Search the entries below. Return every line that has "doPolicyAuth" in it.

§ Stored records
>>

Definition fetchPublicKeysURL (url : string)
    : M (list string * option error) :=
  if negb (HasPrefix url "https://") then
    ret ([], Some (errorString "invalid URL scheme"))
  else
    cached <- fetchPublicKeysURLCached url ;;
    let '(ce, ok) := cached in
    if ok : bool then ret (lines ce, None)
    else
      match NewRequest_err E url with
      | Some err => ret ([], Some err)
      | None =>
          let req := {| req_url := url;
                        IfNoneMatch := if String.eqb (etag ce) "" then None
                                       else Some (etag ce) |} in
          s <- get ;;
          let answer := pubKeyClient_Do E (length (pubKeyRequests s)) req in
          modify (set_pubKeyRequests (pubKeyRequests s ++ [req])) ;;;
          match answer with
          | inl err => ret ([], Some err)
          | inr r =>
              let '(lines', etag', err) := interpretResponse ce r in
              t <- now ;;
              modify (fun s' =>
                set_cache (<[ url := {| lines := lines'; etag := etag';
                                        at_ := t |} ]>
                           (fetchPublicKeysCache s')) s') ;;;
              ret (lines', err)
          end
      end.

End Server.

(** ** Policy evaluation *)

Definition errNilRule : error := errorString "nil rule".
Definition errNilAction : error := errorString "nil action".
Definition errRuleExpired : error := errorString "rule expired".
Definition errPrincipalMatch : error := errorString "principal didn't match".
Definition errUserMatch : error := errorString "user didn't match".
Definition errInvalidConn : error := errorString "invalid connection state".

Definition nilDeref : string := "invalid memory address or nil pointer dereference".

(** [netip.AddrFromSlice] and [Addr.Unmap]. *)
Definition AddrFromSlice (ip : string) : option Addr :=
  match String.length ip with
  | 4%nat => Some (Addr4 ip)
  | 16%nat => Some (Addr6 ip "")
  | _ => None
  end.

Definition v4InV6Prefix : string :=
  String.concat "" (replicate 10 (String "000" "") ++ replicate 2 (String "255" "")).

Definition Unmap (a : Addr) : Addr :=
  match a with
  | Addr6 b _ => if HasPrefix b v4InV6Prefix
                 then Addr4 (String.substring 12 4 b) else a
  | _ => a
  end.

Definition zeroAddrPort : AddrPort := {| ap_addr := AddrZero; ap_port := 0 |}.

Definition toIPPort (a : net_Addr) : AddrPort :=
  match a with
  | OtherNetAddr => zeroAddrPort
  | TCPAddr ip port =>
      match AddrFromSlice ip with
      | None => zeroAddrPort
      | Some tanetaddr =>
          {| ap_addr := Unmap tanetaddr; ap_port := port mod 65536 |}
      end
  end.

Section Policy.

Context (E : environ).

(** [setInfo]: the identity is looked up once and then kept. *)
Definition setInfo (ctx : sshContext) (c : conn) : option error * conn :=
  match info c with
  | Some _ => (None, c)
  | None =>
      let user := TrimSuffix (ctx_User ctx) forcePasswordSuffix in
      let src' := toIPPort (RemoteAddr ctx) in
      let dst' := toIPPort (LocalAddr ctx) in
      if negb (IsTailscaleIP E (ap_addr dst')) then
        (Some (errorString "tailssh: rejecting non-Tailscale local address"), c)
      else if negb (IsTailscaleIP E (ap_addr src')) then
        (Some (errorString "tailssh: rejecting non-Tailscale remote address"), c)
      else
        match WhoIs E src' with
        | None => (Some (errorString "unknown Tailscale identity"), c)
        | Some (node', uprof') =>
            (None,
             set_info (SessionID ctx)
               {| sshUser := user; src := src'; dst := dst';
                  node := node'; uprof := uprof' |} c)
        end
  end.

(** [sshPolicy]: the network map's policy, or the debug policy file. *)
Definition sshPolicy : option SSHPolicy :=
  let debugPolicy :=
    if String.eqb (SSHPolicyFile E) "" then None
    else readPolicyFile E (SSHPolicyFile E) in
  if negb (ShouldRunSSH E) then None
  else match NetMap E with
       | None => None
       | Some nm =>
           match nm_SSHPolicy nm with
           | Some pol =>
               if negb (SSHIgnoreTailnetPolicy E) then Some pol
               else debugPolicy
           | None => debugPolicy
           end
       end.

Definition ruleExpired (r : SSHRule) : M bool :=
  match RuleExpires r with
  | None => ret false
  | Some expires => t <- now E ;; ret (Time_Before expires t)
  end.

Definition nonEmpty (s : string) : bool := negb (String.eqb s "").

(** [principalMatchesTailscaleIdentity]: the four identity fields, not
    the keys.  With [c.info] nil, the first field that has to look at it
    panics. *)
Definition principalMatchesTailscaleIdentity (c : conn) (p : SSHPrincipal)
    : M bool :=
  if Any p then ret true
  else match info c with
       | Some ci =>
           if nonEmpty (Node p)
              && match node ci with
                 | Some n => String.eqb (Node p) (StableID n)
                 | None => false
                 end
           then ret true
           else if nonEmpty (NodeIP p)
                   && bool_decide (ParseAddr E (NodeIP p) = ap_addr (src ci))
           then ret true
           else ret (nonEmpty (UserLogin p)
                     && String.eqb (LoginName (uprof ci)) (UserLogin p))
       | None =>
           if nonEmpty (Node p) || nonEmpty (NodeIP p)
              || nonEmpty (UserLogin p)
           then panic nilDeref
           else ret false
       end.

Definition expandPublicKeyURL (c : conn) (pubKeyURL : string) : M string :=
  if negb (Contains pubKeyURL "$") then ret pubKeyURL
  else match info c with
       | None => panic nilDeref
       | Some ci =>
           let loginName := LoginName (uprof ci) in
           let '(localPart, _, _) := Cut loginName "@" in
           ret (Replace [("$LOGINNAME_EMAIL", loginName);
                         ("$LOGINNAME_LOCALPART", localPart)] pubKeyURL)
       end.

Definition principalMatchesPubKey (c : conn) (p : SSHPrincipal)
    (clientPubKey : option PublicKey) : M (bool * option error) :=
  match PubKeys p, clientPubKey with
  | [], _ => ret (true, None)
  | _ :: _, None => ret (false, None)
  | k0 :: more, Some key =>
      fetched <-
        (match more with
         | [] =>
             if HasPrefix k0 "https://" then
               url <- expandPublicKeyURL c k0 ;;
               fetchPublicKeysURL E url
             else ret (PubKeys p, None)
         | _ => ret (PubKeys p, None)
         end) ;;
      match fetched with
      | (_, Some err) => ret (false, Some err)
      | (knownKeys, None) =>
          ret (existsb (pubKeyMatchesAuthorizedKey key) knownKeys, None)
      end
  end.

Definition principalMatches (c : conn) (p : SSHPrincipal)
    (pubKey : option PublicKey) : M (bool * option error) :=
  ok <- principalMatchesTailscaleIdentity c p ;;
  if ok : bool then principalMatchesPubKey c p pubKey
  else ret (false, None).

Fixpoint anyPrincipalMatches (c : conn) (ps : list (option SSHPrincipal))
    (pubKey : option PublicKey) : M (bool * option error) :=
  match ps with
  | [] => ret (false, None)
  | None :: ps' => anyPrincipalMatches c ps' pubKey
  | Some p :: ps' =>
      r <- principalMatches c p pubKey ;;
      match r with
      | (_, Some err) => ret (false, Some err)
      | (true, None) => ret (true, None)
      | (false, None) => anyPrincipalMatches c ps' pubKey
      end
  end.

Definition matchRule (c : conn) (r : option SSHRule)
    (pubKey : option PublicKey) : M (error + SSHAction * string) :=
  match info c, r with
  | None, _ => ret (inl errInvalidConn)
  | Some _, None => ret (inl errNilRule)
  | Some ci, Some r =>
      match Action r with
      | None => ret (inl errNilAction)
      | Some a =>
          expired <- ruleExpired r ;;
          if expired : bool then ret (inl errRuleExpired)
          else
            let localUser :=
              if negb (Reject a) then mapLocalUser (SSHUsers r) (sshUser ci)
              else "" in
            if negb (Reject a) && String.eqb localUser ""
            then ret (inl errUserMatch)
            else
              m <- anyPrincipalMatches c (Principals r) pubKey ;;
              match m with
              | (_, Some err) => ret (inl err)
              | (false, None) => ret (inl errPrincipalMatch)
              | (true, None) => ret (inr (a, localUser))
              end
      end
  end.

Fixpoint evalSSHPolicy_rules (c : conn) (rules : list (option SSHRule))
    (pubKey : option PublicKey) : M (option (SSHAction * string)) :=
  match rules with
  | [] => ret None
  | r :: rules' =>
      m <- matchRule c r pubKey ;;
      match m with
      | inr found => ret (Some found)
      | inl _ => evalSSHPolicy_rules c rules' pubKey
      end
  end.

Definition evalSSHPolicy (c : conn) (pol : SSHPolicy)
    (pubKey : option PublicKey) : M (option (SSHAction * string)) :=
  evalSSHPolicy_rules c (Rules pol) pubKey.

Definition evaluatePolicy (c : conn) (pubKey : option PublicKey)
    : M (error + SSHAction * string) :=
  match sshPolicy with
  | None =>
      ret (inl (errorString "tailssh: rejecting connection; no SSH policy"))
  | Some pol =>
      m <- evalSSHPolicy c pol pubKey ;;
      match m with
      | None =>
          ret (inl (errorString
                      "tailssh: rejecting connection; no matching policy"))
      | Some found => ret (inr found)
      end
  end.

(** The inner loop of [havePubKeyPolicy]; a nil principal is
    dereferenced. *)
Fixpoint anyPubKeyPrincipal (c : conn) (ps : list (option SSHPrincipal))
    : M bool :=
  match ps with
  | [] => ret false
  | None :: _ => panic nilDeref
  | Some p :: ps' =>
      match PubKeys p with
      | [] => anyPubKeyPrincipal c ps'
      | _ :: _ =>
          ok <- principalMatchesTailscaleIdentity c p ;;
          if ok : bool then ret true else anyPubKeyPrincipal c ps'
      end
  end.

(** The outer loop of [havePubKeyPolicy]; a nil rule is dereferenced by
    [ruleExpired]. *)
Fixpoint havePubKeyPolicy_rules (c : conn) (ci : sshConnInfo)
    (rules : list (option SSHRule)) : M bool :=
  match rules with
  | [] => ret false
  | None :: _ => panic nilDeref
  | Some r :: rules' =>
      expired <- ruleExpired r ;;
      if expired : bool then havePubKeyPolicy_rules c ci rules'
      else if String.eqb (mapLocalUser (SSHUsers r) (sshUser ci)) ""
      then havePubKeyPolicy_rules c ci rules'
      else
        found <- anyPubKeyPrincipal c (Principals r) ;;
        if found : bool then ret true
        else havePubKeyPolicy_rules c ci rules'
  end.

Definition havePubKeyPolicy (c : conn) : M bool :=
  match info c with
  | None => panic "havePubKeyPolicy called before setInfo"
  | Some ci =>
      match sshPolicy with
      | None => ret false
      | Some pol => havePubKeyPolicy_rules c ci (Rules pol)
      end
  end.

(** [doPolicyAuth]: the error it returns, and the connection after it. *)
Definition doPolicyAuth (ctx : sshContext) (pubKey : option PublicKey)
    (c : conn) : M (option error * conn) :=
  match setInfo ctx c with
  | (Some _, c) => ret (Some ErrDenied, c)
  | (None, c) =>
      m <- evaluatePolicy c pubKey ;;
      match m with
      | inl err =>
          need <- (match pubKey with
                   | None => havePubKeyPolicy c
                   | Some _ => ret false
                   end) ;;
          if need : bool then ret (Some errPubKeyRequired, c)
          else
            ret (Some (Wrap "" ErrDenied (": " ++ errorText err)), c)
      | inr (a, localUser) =>
          let c := set_matched a pubKey c in
          match (if nonEmpty (Message a) then SendAuthBanner ctx (Message a)
                 else None) with
          | Some err => ret (Some (Wrap "SendBanner: " err ""), c)
          | None =>
              if Accept a || nonEmpty (HoldAndDelegate a) then
                let c := if Accept a then set_finalAction (Some a) c else c in
                match user_Lookup E localUser with
                | inl err => ret (Some err, c)
                | inr lu =>
                    match GroupIds E lu with
                    | inl err => ret (Some err, c)
                    | inr gids => ret (None, set_localUser lu gids c)
                    end
                end
              else if Reject a then
                ret (Some ErrDenied, set_finalAction (Some a) c)
              else ret (Some ErrDenied, c)
          end
      end
  end.

End Policy.

(** ** Action resolution and the handshake callbacks *)

Section Handshake.

Context (E : environ).

Definition DeadlineExceeded : error := errorString "context deadline exceeded".

(** The loop of [fetchSSHAction] over the rounds still to come: the
    context is checked, the request is built, then sent; [reqs] collects
    the URLs requested. *)
Fixpoint fetchSSHAction_loop (url : string) (rounds : list noiseRound)
    (reqs : list string)
    : (error + SSHAction) * list noiseRound * list string :=
  match rounds with
  | [] => (inl DeadlineExceeded, [], reqs)
  | CtxDone err :: rounds' => (inl err, rounds', reqs)
  | round :: rounds' =>
      match NewRequest_err E url with
      | Some err => (inl err, rounds, reqs)
      | None =>
          match round with
          | NoiseAction a => (inr a, rounds', (reqs ++ [url])%list)
          | _ => fetchSSHAction_loop url rounds' (reqs ++ [url])%list
          end
      end
  end.

Definition fetchSSHAction (url : string) : M (error + SSHAction) :=
  s <- get ;;
  let '(r, rounds', reqs') :=
    fetchSSHAction_loop url (noiseRounds s) (noiseRequests s) in
  modify (set_noise rounds' reqs') ;;; ret r.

<<

§ Solution to this problem
(** [doPolicyAuth]: the error it returns, and the connection after it. *)
Definition doPolicyAuth (ctx : sshContext) (pubKey : option PublicKey)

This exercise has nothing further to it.